Notably, these are among the first animated films that have come off the Disney assembly line without creative input from John Lasseter, the Pixar founder who resigned from Disney in 2018 after complaints about unwanted workplace touching.
Disney’s current streaming strategy was in many ways established by Iger: Disney would build not one, not two but three streaming services. Disney+ would be aimed at families and core fans of Disney franchises such as “Star Wars,” “The Avengers” and “The Simpsons.” Hulu would focus on broader entertainment offerings and more risque programming. ESPN+ would carry live sports.
Iger and his executive team will have to decide whether to continue with that plan or shift gears. His return also gives Disney an
opportunity to reexamine Disney+ profitability and subscriber targets.
“Do they envision a world with just one ‘ everything’ Disney service, combining Disney+, Hulu and ESPN+?” Greenfield and his colleagues asked.
ESPN and Disney’s broader portfolio of cable networks ( Disney Channel, FX, Freeform, National Geographic, Disney Junior) raises another complex problem. More people are canceling cable hookups, resulting in lower carriage fees and advertising revenue for companies, such as Disney, that program cable networks. But costs keep rising, especially at ESPN, which has been caught in a frenzy for sports TV rights, with new bidders including Amazon and Apple joining the fray.

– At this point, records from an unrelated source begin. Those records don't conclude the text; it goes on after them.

(* ===== verification/StoreRecovery.v ===== *)
(** Sessions, their recovery, and the fencing of lost attempts
    ([internal/store/sessions.go], [recovery.go], [reaper.go],
    [sweep_failure.go] and the configuration check of [workers.go]): the
    transactions that end an attempt without its worker. *)

From S2P Require Import Prelude Strings Protocol Control SpecJob Store StoreLeases.
Open Scope Z_scope.

(** A [timestamptz] column keeps microseconds. *)
Definition timestamptz (t : Z) : Z := t / 1000 * 1000.

(** * Fail-fast sweeps *)

Definition set_cancelled (next : JobState) (j : JobRow) : JobRow :=
  {| jb_project := jb_project j; jb_spec := jb_spec j; jb_spec_hash := jb_spec_hash j;
     jb_state := next; jb_resources := jb_resources j; jb_priority := jb_priority j;
     jb_eligible := jb_eligible j; jb_counter := jb_counter j; jb_current := jb_current j;
     jb_cancel := true; jb_accepted := jb_accepted j; jb_manifest := jb_manifest j;
     jb_events := jb_events j + 1; jb_created := jb_created j; jb_sweep := jb_sweep j |}.

Definition cancelled_state (previous : JobState) : JobState :=
  if bool_decide (previous = J_ACTIVE) then J_CANCELLING else J_CANCELLED.

Definition fail_fast_candidate (failed sweep : string) (s : SweepRow) (id : string) (j : JobRow) : bool :=
  bool_decide (jb_sweep j = Some sweep) && negb (bool_decide (id = failed))
  && (queued (jb_state j) || (bool_decide (jb_state j = J_ACTIVE) && sw_cancel_running s)).

Definition applySweepFailFast (failed : string) : tx unit :=
  let! db := st_gets id in
  match jobs (core db) !! failed with
  | Some j =>
      match jb_sweep j with
      | Some sweep =>
          match sweeps (catalog db) !! sweep with
          | Some s =>
              if bool_decide (jb_state j = J_FAILED) && sw_fail_fast s then
                for_each (fun '(id, c) =>
                    let next := cancelled_state (jb_state c) in
                    update_job_event (set_cancelled next) id (SWEEP_FAIL_FAST sweep failed (jb_state c) next))
                  (List.filter (fun '(id, c) => fail_fast_candidate failed sweep s id c)
                     (map_to_list (jobs (core db))))
              else st_ret tt
          | None => st_ret tt
          end
      | None => st_ret tt
      end
  | None => st_ret tt
  end.

(** * Ending an attempt *)

Record recoveryAttempt := { rec_JobID : string; rec_ID : string; rec_LeaseExpiry : Z }.

Definition expiredPhaseReason (state : AttemptState.t) (lease phase now : Z) : option string :=
  if (now <? phase) || (lease <? phase) then None
  else match state with
  | AttemptState.Assigned | AttemptState.Starting => Some "STARTUP_TIMEOUT"%string
  | AttemptState.Running => Some "EXECUTION_TIMEOUT"%string
  | AttemptState.Finalizing => Some "FINALIZATION_TIMEOUT"%string
  | _ => None
  end.

Definition set_lost (state : AttemptState.t) (reason : string) (now : Z) (a : AttemptRow) : AttemptRow :=
  {| at_job := at_job a; at_number := at_number a; at_worker := at_worker a; at_session := at_session a;
     at_state := state; at_lease := at_lease a; at_phase := at_phase a; at_exit := at_exit a;
     at_reason := Some reason; at_completion := at_completion a; at_digest := at_digest a;
     at_cleanup := true; at_created := at_created a; at_finished := Some now;
     at_container := at_container a |}.

Definition set_reservation (state : ReservationState) (r : ReservationRow) : ReservationRow :=
  {| rv_worker := rv_worker r; rv_resources := rv_resources r; rv_state := state |}.

(** [UPDATE jobs SET state=...,current_attempt_id=NULL,accepted_attempt_id=...,
    accepted_manifest=...,next_eligible_at=...,event_sequence=event_sequence+1]. *)
Definition set_ended (next : JobState) (accepted : option string) (manifest : option bytes) (eligible : Z)
  (j : JobRow) : JobRow :=
  {| jb_project := jb_project j; jb_spec := jb_spec j; jb_spec_hash := jb_spec_hash j;
     jb_state := next; jb_resources := jb_resources j; jb_priority := jb_priority j;
     jb_eligible := timestamptz eligible; jb_counter := jb_counter j; jb_current := None;
     jb_cancel := jb_cancel j; jb_accepted := accepted; jb_manifest := manifest;
     jb_events := jb_events j + 1; jb_created := jb_created j; jb_sweep := jb_sweep j |}.

(** [UPDATE reservations SET state=$2 WHERE attempt_id=$1 AND state='active'],
    which must have changed one row. *)
Definition end_reservation (state : ReservationState) (attempt : string) (e : StoreError) : tx unit :=
  let! db := st_gets id in
  let! _ := guard (match reservations (core db) !! attempt with
                   | Some r => bool_decide (rv_state r = R_active)
                   | None => false
                   end) e in
  exec (on_core (set_reservations (alter (set_reservation state) attempt))).

Section Recovery.
Context `{GoLib}.

Fixpoint backoff (steps : nat) (base maximum : Z) : Z :=
  match steps with
  | O => base
  | Datatypes.S n => if base <? maximum then backoff n (Z.min (base * 2) maximum) maximum else base
  end.

Definition retryDelay (policy : SpecRetry) (attemptNumber : Z) (attemptID : string) : Z :=
  let base := backoff (Z.to_nat (attemptNumber - 1)) (InitialBackoffSeconds policy * second)
                (MaxBackoffSeconds policy * second) in
  let half := base / 2 in
  half + Z.of_N (from_be_bytes (take 8 (sha256 (str_bytes attemptID)))) mod (base - half + 1).

(** What becomes of the job and the attempt, why, and when the job may run
    again. *)
Definition lost_outcome (job : SpecJob) (cancelled : bool) (number : Z) (id : string)
  (state : AttemptState.t) (lease phase now : Z) : JobState * AttemptState.t * string * Z :=
  if cancelled then (J_CANCELLED, AttemptState.Cancelled, "USER_CANCELLED"%string, now)
  else match expiredPhaseReason state lease phase now with
  | Some timeout => (J_FAILED, AttemptState.Failed, timeout, now)
  | None =>
      if (number <? MaxAttempts (spec_Retry (Spec job)))
         && bool_decide ("WORKER_LOST"%string ∈ On (spec_Retry (Spec job)))
      then (J_RETRY_WAIT, AttemptState.Lost, "WORKER_LOST"%string,
            now + retryDelay (spec_Retry (Spec job)) number id)
      else (J_FAILED, AttemptState.Lost, "WORKER_LOST"%string, now)
  end.

Definition fenceLostAttempt (a : recoveryAttempt) (now : Z) : tx unit :=
  let! j := query (fun db => match jobs (core db) !! rec_JobID a with
                             | Some j => if bool_decide (jb_current j = Some (rec_ID a)) then Some j else None
                             | None => None
                             end) ErrNoRows in
  let! r := query (fun db => attempts (core db) !! rec_ID a) ErrNoRows in
  let! _ := guard (is_ok (Validate (jb_spec j))) ErrInvalid in
  let '(jobState, attemptState, reason, nextEligible) :=
    lost_outcome (jb_spec j) (jb_cancel j) (jb_counter j) (rec_ID a) (at_state r) (at_lease r) (at_phase r) now in
  let! _ := update_attempt (set_lost attemptState reason now) (rec_ID a) in
  let! _ := end_reservation R_quarantined (rec_ID a) ErrReservation in
  let! _ := update_job_event (set_ended jobState (jb_accepted j) (jb_manifest j) nextEligible) (rec_JobID a)
              (ATTEMPT_ENDED (rec_ID a) attemptState reason jobState nextEligible) in
  if bool_decide (jobState = J_FAILED) then applySweepFailFast (rec_JobID a) else st_ret tt.

(** * The reaper *)

(** The rows of [attempts a JOIN jobs j ON j.current_attempt_id=a.id] whose
    earlier deadline has passed. *)
Definition expired_attempts (c : Core) (t : Z) : list (string * AttemptRow) :=
  List.filter (fun '(id, a) =>
      active (at_state a) && (Z.min (at_lease a) (at_phase a) <=? t)
      && match jobs c !! at_job a with
         | Some j => bool_decide (jb_current j = Some id)
         | None => false
         end) (map_to_list (attempts c)).

Definition deadline_leb (x y : string * AttemptRow) : bool :=
  let d (p : string * AttemptRow) := Z.min (at_lease p.2) (at_phase p.2) in
  (d x <? d y) || ((d x =? d y) && str_leb x.1 y.1).

Definition set_registering (w : WorkerRow) : WorkerRow :=
  {| wk_state := W_REGISTERING; wk_labels := wk_labels w; wk_capabilities := wk_capabilities w;
     wk_resources := wk_resources w; wk_slots := wk_slots w; wk_current := wk_current w;
     wk_drain := wk_drain w; wk_heartbeat := wk_heartbeat w; wk_reconciled := false;
     wk_healthy := wk_healthy w; wk_pressure := wk_pressure w |}.

Definition reapOneExpiredAttempt_body (scanned now : Z) : tx (Done (bool * bool)) :=
  let! db := st_gets id in
  match sort_by deadline_leb (expired_attempts (core db) scanned) with
  | [] => st_ret (Return (false, false))
  | (id, candidate) :: _ =>
      let! j := query (fun db => jobs (core db) !! at_job candidate) ErrNoRows in
      let! a := query (fun db => attempts (core db) !! id) ErrNoRows in
      if negb (bool_decide (jb_current j = Some id)) || negb (active (at_state a))
         || ((now <? at_lease a) && (now <? at_phase a))
      then st_ret (Return (true, false))
      else
        let! _ := fenceLostAttempt {| rec_JobID := at_job candidate; rec_ID := id;
                                      rec_LeaseExpiry := at_lease candidate |} now in
        let! _ := exec (on_core (set_workers (alter set_registering (at_worker a)))) in
        st_ret (Commit (true, true))
  end.

Definition reapOneExpiredAttempt (answer : TxAnswer) (scanned now : Z) : tx (bool * bool) :=
  transact answer (reapOneExpiredAttempt_body scanned now).

(** The loop of one batch; [env n] is what the [n]-th transaction meets. *)
Fixpoint reap_loop (env : nat -> TxAnswer * Z * Z) (n fuel : nat) (processed : Z) : tx Z :=
  match fuel with
  | O => st_ret processed
  | Datatypes.S fuel' =>
      let '(answer, scanned, now) := env n in
      fun db =>
        match reapOneExpiredAttempt answer scanned now db with
        | (Err e, db') => (Err e, db')
        | (Ok (found, reaped), db') =>
            if negb found then (Ok processed, db')
            else reap_loop env (Datatypes.S n) fuel' (if reaped then processed + 1 else processed) db'
        end
  end.

Definition ReapExpiredAttempts (env : nat -> TxAnswer * Z * Z) (limit : Z) : tx Z :=
  if (limit <? 1) || (MaxReapBatch <? limit) then st_err ErrInvalid
  else reap_loop env 0 (Z.to_nat limit) 0.

End Recovery.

“We would expect deep cost- cutting at ESPN, which should include a review of all the upcoming sports
rights to more adroitly adapt to these new times,” Michael Nathanson, a leading media analyst, told his clients Monday. Should ESPN, for instance, sit out negotiations for a renewal of its package of National Basketball Association rights? It currently pays about $ 1.3 billion per year for them, according to Greenfield.
Disney’s theme parks in Florida and California have bounced back nicely from the pandemic, when they were closed for long periods. Chapek has been widely credited as a savvy operator of the theme park division, which he ran before ascending to CEO.
But the parks, too, have their problems. Chapek and his team leaned heavily on price increases for admission, food, merchandise, parking, hotel rooms and line- shortening perks to offset spending at Disney+ and other streaming initiatives. The price increases have resulted in a cascade of negative news coverage and may not be sustainable, analysts worry, if the U. S. economy continues to worsen.
Shanghai Disneyland, the founding of which in 2016 was one of Iger’s signature achievements, has been opened and closed and opened and closed by Chinese authorities trying to control the spread of coronavirus. Hong Kong Disneyland has also struggled. Complicating operations for Disney in China is the frosty relationship between the Chinese and American governments.
There’s more. Matters that will require Iger’s attention also include an activist hedge fund, Trian, led by Nelson Peltz, that has accumulated a large stake in Disney and plans to push for a board seat as part of an operational shake- up. Hollywood is headed toward rancorous contract negotiations with its major labor unions, and most studios believe that a springtime strike by the Writers Guild of America is likely.
And there is the not- solittle matter of identifying and grooming another successor, which Disney’s board said was part of Iger’s mandate — and by the end of his contract in two years.
In an email to Disney’s 190,000 employees, Iger struck an upbeat tone about what lay ahead, even though “these times certainly remain quite challenging.”
“I am an optimist,” he wrote, “and if I learned one thing from my years at Disney, it is that even in the face of uncertainty — perhaps especially in the face of uncertainty — our employees and cast members achieve the impossible.”